Assim que abri a porta um sino balançou tocando leves acordes indicando que alguém havia entrado na floricultura.

Verde predominava o ambiente mas havia plantas de diversas cores, tamanhos e formatos, espalhadas pelas paredes, estantes, nichos, suportes e o chão, era o verdadeiro significado de bagunça organizada. Circulei com precaução pelo local para não esbarrar em nenhum vaso, a procura de algum funcionário com quem eu pudesse conversar brevemente. Mas não importava em qual direção eu olhasse, parecia uma espécie de labirinto de plantas.

Quais são as chances da Dona Eldira ter visto corretamente o que aconteceu? 

E se o mercado da fauna avançou o suficiente ao ponto de criar um spray milagroso? Um spray que deixa as plantas magníficas? Não me leve a mal, é mais fácil acreditar na tecnologia do que em bruxas.

Caminhei em direção ao balcão analisando por força do hábito se havia algo fora do comum, se havia algum vestígio que me levasse a suspeitar, mas tirando a pilha de pacotes de sementes de girassol formando uma pirâmide e um coração, tudo parecia normal, como qualquer outra floricultura da cidade.

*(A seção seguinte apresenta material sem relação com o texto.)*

(* ===== verification/Status.v ===== *)
(** * The status endpoint (rill-coord/src/status.rs, rilld/src/status_http.rs)

    The read-only snapshot of a coordinator, the authentication of a request, the one
    operation that writes, and what a reload does to the endpoint.  HTTP and JSON are the
    work of libraries: a request is its authorization header and its body after decoding.
    SHA-256, the verdict of the rate limiter and the order in which hash tables are walked
    are arguments. *)

From Stdlib Require Import Ascii.
From S2P Require Import Prelude Crypto Net Route Control Registry AuthKey Coord PathService RouteMap Coordinator CoordinatorInv Replica Messages Server CoordConfig.

Module Status.
Import Net Route Coordinator CoordinatorInv Replica Server.

(** ** Masking *)

(** The bytes of the horizontal ellipsis. *)
Definition ellipsis : string := String "226"%char (String "128"%char (String "166"%char EmptyString)).

(** Slicing inside a character panics, as does a start before the text. *)
Definition mask_key (key : string) : outcome Empty_set string :=
  let l := String.list_ascii_of_string key in
  if decide (length l <= 8)%nat then Ok ellipsis
  else if decide (length l < 12)%nat then Panic
  else if negb (CoordConfig.at_boundary (drop (length l - 12) l) && CoordConfig.at_boundary (drop (length l - 4) l)) then Panic
  else Ok (String.string_of_list_ascii (take (length l - 12) l) +:+ ellipsis +:+ String.string_of_list_ascii (drop (length l - 4) l)).

Definition hex_digit (n : Z) : ascii := ascii_of_nat (Z.to_nat (if decide (n < 10) then 48 + n else 87 + n)).

Definition hex2 (b : Z) : string := String (hex_digit (b / 16)) (String (hex_digit (b mod 16)) EmptyString).

Definition fingerprint (sha256 : list Z -> list Z) (pubkey : list Z) : string :=
  "sha256:" +:+ foldr String.append EmptyString (hex2 <$> take 8 (sha256 pubkey)).

(** ** The snapshot *)

Record RelayStatus := mk_relay { rs_node_id : Z; rs_endpoints : list string }.
Record NetworkStatus := mk_network {
  ns_name : string; ns_network_id : Z; nodes_online : nat; nodes_offline : nat; ns_netmap_version : Z;
  relays : list RelayStatus; ns_announce_whitelist : list string }.
Record NodeStatus := mk_node {
  no_node_id : Z; no_network : string; pubkey_fingerprint : string; no_capabilities : Z; no_routes : list string;
  no_endpoints : list string; online : bool; last_seen_age_secs : option Z; no_protocol_version : Z; no_build_version : option string }.
Record AuthKeyStatus := mk_key {
  key_masked : string; ks_network : string; ks_policy : string; ks_tag : option string; ks_consumed : bool; expires_at : option Z }.
Record CoordSelfStatus := mk_self {
  cs_control_addr : string; cs_status_addr : option string; storage : string; uptime_secs : Z; cs_reload_log : list string }.
Record NodeTelemetryStatus := mk_telemetry { nt_node_id : Z; nt_view : TelemetryView }.
Record StatusSnapshot := mk_snapshot {
  generated_at : Z; sn_networks : list NetworkStatus; sn_nodes : list NodeStatus; sn_auth_keys : list AuthKeyStatus;
  sn_register_rejects : Z; sn_coord : CoordSelfStatus; sn_telemetry : list NodeTelemetryStatus }.

Record CoordRuntimeMeta := mk_meta {
  control_addr : string; status_addr : option string; storage_path : option string; started_at_unix : Z; now_unix : Z; reload_log : list string }.

Definition auth_key_specs_for (walk : gmap string Registry.AuthKeySpec -> list (string * Registry.AuthKeySpec)) (c : Coordinator) (network : string)
    : list (string * Registry.AuthKeySpec) :=
  match domain_by_name c network with Some d => walk (Registry.auth_keys (registry d)) | None => [] end.

Definition telemetry_all (c : Coordinator) : list (Z * TelemetryView) := sort (fun a b => a.1 <=? b.1) (map_to_list (telemetry c)).

Definition expiry_of (key : string) : option Z :=
  match AuthKey.parse_auth_key key with Ok (_, e, _) => if decide (e = 0) then None else Some e | _ => None end.

Definition policy_text (p : Registry.AuthKeyPolicy) : string := match p with Registry.OneTime => "OneTime" | Registry.Reusable => "Reusable" end.

Section View.
Context `{W : HashOrder}.
Context (sha256 : list Z -> list Z).
Context (walk_specs : gmap string Registry.AuthKeySpec -> list (string * Registry.AuthKeySpec)) (walk_keys : gset string -> list string).

Definition network_row (c : Coordinator) (nm : string) : NetworkStatus :=
  let network_id := network_id_for nm in
  let entries := netmap_snapshot c network_id in
  mk_network nm network_id (length (List.filter (fun e => negb (ni_offline e)) entries)) (length (List.filter ni_offline entries)) (netmap_version c)
    ((fun id => mk_relay id (Directory.merged_endpoints_of (directory c) id)) <$> relay_roster_for c network_id) (announce_whitelist c nm).

Definition node_row (c : Coordinator) (m : CoordRuntimeMeta) (nm : string) (e : NodeInfo) : NodeStatus :=
  mk_node (ni_node_id e) nm (fingerprint sha256 (ni_static_pubkey e)) (ni_capabilities e) (ni_routes e) (ni_endpoints e)
    (negb (bool_decide (ni_node_id e ∈ Liveness.offline (liveness c))))
    ((fun t => sat_sub (now_unix m) t) <$> Liveness.last_seen_of (liveness c) (ni_node_id e))
    (ni_protocol_version e) (Directory.build_version (directory c) (ni_node_id e)).

Definition node_rows (c : Coordinator) (m : CoordRuntimeMeta) : list NodeStatus :=
  concat ((fun nm => node_row c m nm <$> netmap_snapshot c (network_id_for nm)) <$> network_names c).

(** One key of the configuration; the set of used-up keys loses it. *)
Definition spec_row (nm : string) (x : string * Registry.AuthKeySpec) (consumed : gset string) : outcome Empty_set AuthKeyStatus * gset string :=
  let '(key, spec) := x in
  (masked ← mask_key key;
   Ok (mk_key masked nm (policy_text (Registry.policy spec)) (Registry.tag spec) (bool_decide (key ∈ consumed)) (expiry_of key)),
   consumed ∖ {[key]}).

Fixpoint spec_rows (nm : string) (specs : list (string * Registry.AuthKeySpec)) (consumed : gset string)
    : outcome Empty_set (list AuthKeyStatus * gset string) :=
  match specs with
  | [] => Ok ([], consumed)
  | x :: specs =>
      let '(r, consumed) := spec_row nm x consumed in
      row ← r; '(rows, unused) ← spec_rows nm specs consumed; Ok (row :: rows, unused)
  end.

Definition used_row (nm key : string) : outcome Empty_set AuthKeyStatus :=
  masked ← mask_key key; Ok (mk_key masked nm "OneTime" None true (expiry_of key)).

Definition key_rows (c : Coordinator) (nm : string) : outcome Empty_set (list AuthKeyStatus) :=
  '(keys, unused) ← spec_rows nm (auth_key_specs_for walk_specs c nm) (list_to_set (consumed_one_time_keys_for c nm));
  used ← CoordConfig.collect (used_row nm) (walk_keys unused); Ok (used ++ keys).

Definition snapshot (c : Coordinator) (m : CoordRuntimeMeta) : outcome Empty_set StatusSnapshot :=
  keys ← CoordConfig.collect (key_rows c) (network_names c);
  Ok (mk_snapshot (now_unix m) (network_row c <$> network_names c) (node_rows c m)
        (sort (fun a b => String.leb (key_masked a) (key_masked b)) (concat keys)) (register_rejects c)
        (mk_self (control_addr m) (status_addr m) (match storage_path m with Some p => "redb:" +:+ p | None => "memory" end)
           (sat_sub (now_unix m) (started_at_unix m)) (reload_log m))
        ((fun '(n, v) => mk_telemetry n v) <$> telemetry_all c)).
End View.

(** ** Requests *)

Definition RELOAD_LOG_CAP : nat := 20.

Record StatusState := mk_state { auth : CoordConfig.PasswordHash; log : list string }.

Definition rotate_password (s : StatusState) (h : CoordConfig.PasswordHash) : StatusState := mk_state h (log s).

Definition note_reload (s : StatusState) (ok : bool) (detail : string) : StatusState :=
  let l := log s ++ [(if ok then "ok" else "failed") +:+ " " +:+ detail] in
  mk_state (auth s) (if decide (RELOAD_LOG_CAP < length l)%nat then drop (length l - RELOAD_LOG_CAP) l else l).

Inductive Response := Unauthorized | TooManyRequests | BadRequest | NotFound | ServiceUnavailable | RevokedNode (node_id : Z) | StatusPage (s : StatusSnapshot).

(** [HeaderValue::to_str]: visible ASCII and tabs. *)
Definition to_str (header : string) : option string :=
  if forallb (fun c => bool_decide (code c = 9) || bool_decide (32 <= code c < 127)) (String.list_ascii_of_string header) then Some header else None.

Definition unauthorized (allow : bool) : Response := if allow then Unauthorized else TooManyRequests.

Section Requests.
Context {Membership : Type}.
Context `{W : HashOrder} `{P : Crypto.Primitives} `{S : Registry.IdentitySigner} `{D : Serde}.

(** [None] lets the request through. *)
Definition authenticate (s : StatusState) (allow : bool) (header : option string) : option Response :=
  match (v ← header; v ← to_str v; AuthKey.strip_prefix "Bearer " v) with
  | None => Some (unauthorized allow)
  | Some supplied => if CoordConfig.verify_password (auth s) supplied then None else Some (unauthorized allow)
  end.

Definition status_handler (sha256 : list Z -> list Z) (walk_specs : gmap string Registry.AuthKeySpec -> list (string * Registry.AuthKeySpec))
    (walk_keys : gset string -> list string) (s : StatusState) (allow : bool) (header : option string) (m : CoordRuntimeMeta) (c : Coordinator)
    : outcome Empty_set Response :=
  match authenticate s allow header with
  | Some r => Ok r
  | None => snap ← snapshot sha256 walk_specs walk_keys c m; Ok (StatusPage snap)
  end.

(** [body]: the node the request names, where it could be decoded. *)
Definition admin_revoke_handler (s : StatusState) (allow : bool) (header : option string) (body : option Z) (w : ClientWrite) (unix : Z)
    (b : CoordBackend (Membership := Membership)) : Response * CoordBackend (Membership := Membership) :=
  match authenticate s allow header with
  | Some r => (r, b)
  | None =>
      match body with
      | None => (BadRequest, b)
      | Some node_id =>
          match static_pubkey_of (coord b) node_id with
          | None => (NotFound, b)
          | Some _ =>
              let '(r, b) := backend_revoke b w node_id unix in
              (match r with Ok _ => RevokedNode node_id | _ => ServiceUnavailable end, b)
          end
      end
  end.

End Requests.

(** What a reload does to the endpoint. *)
Definition status_reloaded (loaded : outcome string CoordConfig.CoordConfig) (s : StatusState) : outcome Empty_set StatusState :=
  match loaded with
  | Ok cfg =>
      s ← (match CoordConfig.status cfg with
           | Some sc =>
               match CoordConfig.parse_password_hash (CoordConfig.password_hash sc) with
               | Ok h => Ok (rotate_password s h)
               | Err _ => Ok s
               | Panic => Panic
               end
           | None => Ok s
           end);
      Ok (note_reload s true "config reloaded (SIGHUP)")
  | Err e => Ok (note_reload s false e)
  | Panic => Panic
  end.

(** ** What masking shows *)

Abbreviation chars := String.list_ascii_of_string.

Lemma chars_app a b : chars (a +:+ b) = chars a ++ chars b.
Proof. induction a as [|c a IH]; [done|]. change (c :: chars (a +:+ b) = c :: (chars a ++ chars b)). by rewrite IH. Qed.

Lemma append_assoc a b c : (a +:+ b) +:+ c = a +:+ (b +:+ c).
Proof. induction a as [|x a IH]; [done|]. change (String x ((a +:+ b) +:+ c) = String x (a +:+ (b +:+ c))). by rewrite IH. Qed.

Lemma length_chars a : length (chars a) = String.length a.
Proof. induction a; cbn; auto. Qed.

Lemma strip_prefix_Some p : forall s r, AuthKey.strip_prefix p s = Some r -> s = p +:+ r.
Proof.
  induction p as [|c p IH]; intros s r; cbn; [by destruct s; intros [= <-]|]. destruct s as [|d s]; [done|].
  case_decide as E; [|done]. subst. intros H. change (String d s = String d (p +:+ r)). by rewrite <- (IH s r H).
Qed.

Lemma split_once_Some c : forall s a b, split_once c s = Some (a, b) -> s = a +:+ String c b.
Proof.
  induction s as [|d s IH]; intros a b; cbn; [done|]. case_decide as E; [by intros [= <- <-]; subst|].
  destruct (split_once c s) as [[a' b']|]; [|done]. cbn [mbind option_bind]. intros [= <- <-]. change (String d s = String d (a' +:+ String c b')). by rewrite <- (IH a' b' eq_refl).
Qed.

Estava quase levantando a voz para chamar atenção quando uma mulher de cabelos avermelhados saiu por uma porta mais aos fundos, ao notar minha presença abriu um sorriso de orelha a orelha, marcando uma covinha em sua bochecha esquerda.

— Boa tarde! Flores para a namorada? Esposa? Pai de planta de primeira viagem? Ah! Que cabeça a minha, me chamo Bebel, em posso ajudar?

Seu sorriso era contagiante. Quase tão brilhante quanto o sol. Ter um funcionário assim é como ganhar na loteria, se eu não estivesse a trabalho, compraria todas as flores que ela me falasse para comprar.

— Boa tarde. Sou o policial Vincent Brass. Gostaria de fazer algumas perguntas, poderia me ceder um pouco do seu tempo?

— Claro. – ela me guiou para uma pequena área com mesas e cadeiras de madeira escura, uma área de chá, pinturas em aquarela decoravam o ambiente junto das plantas. — Nós que produzimos os sachês, gostaria de experimentar? Temos de maracujá, maçã com canela e hortelã.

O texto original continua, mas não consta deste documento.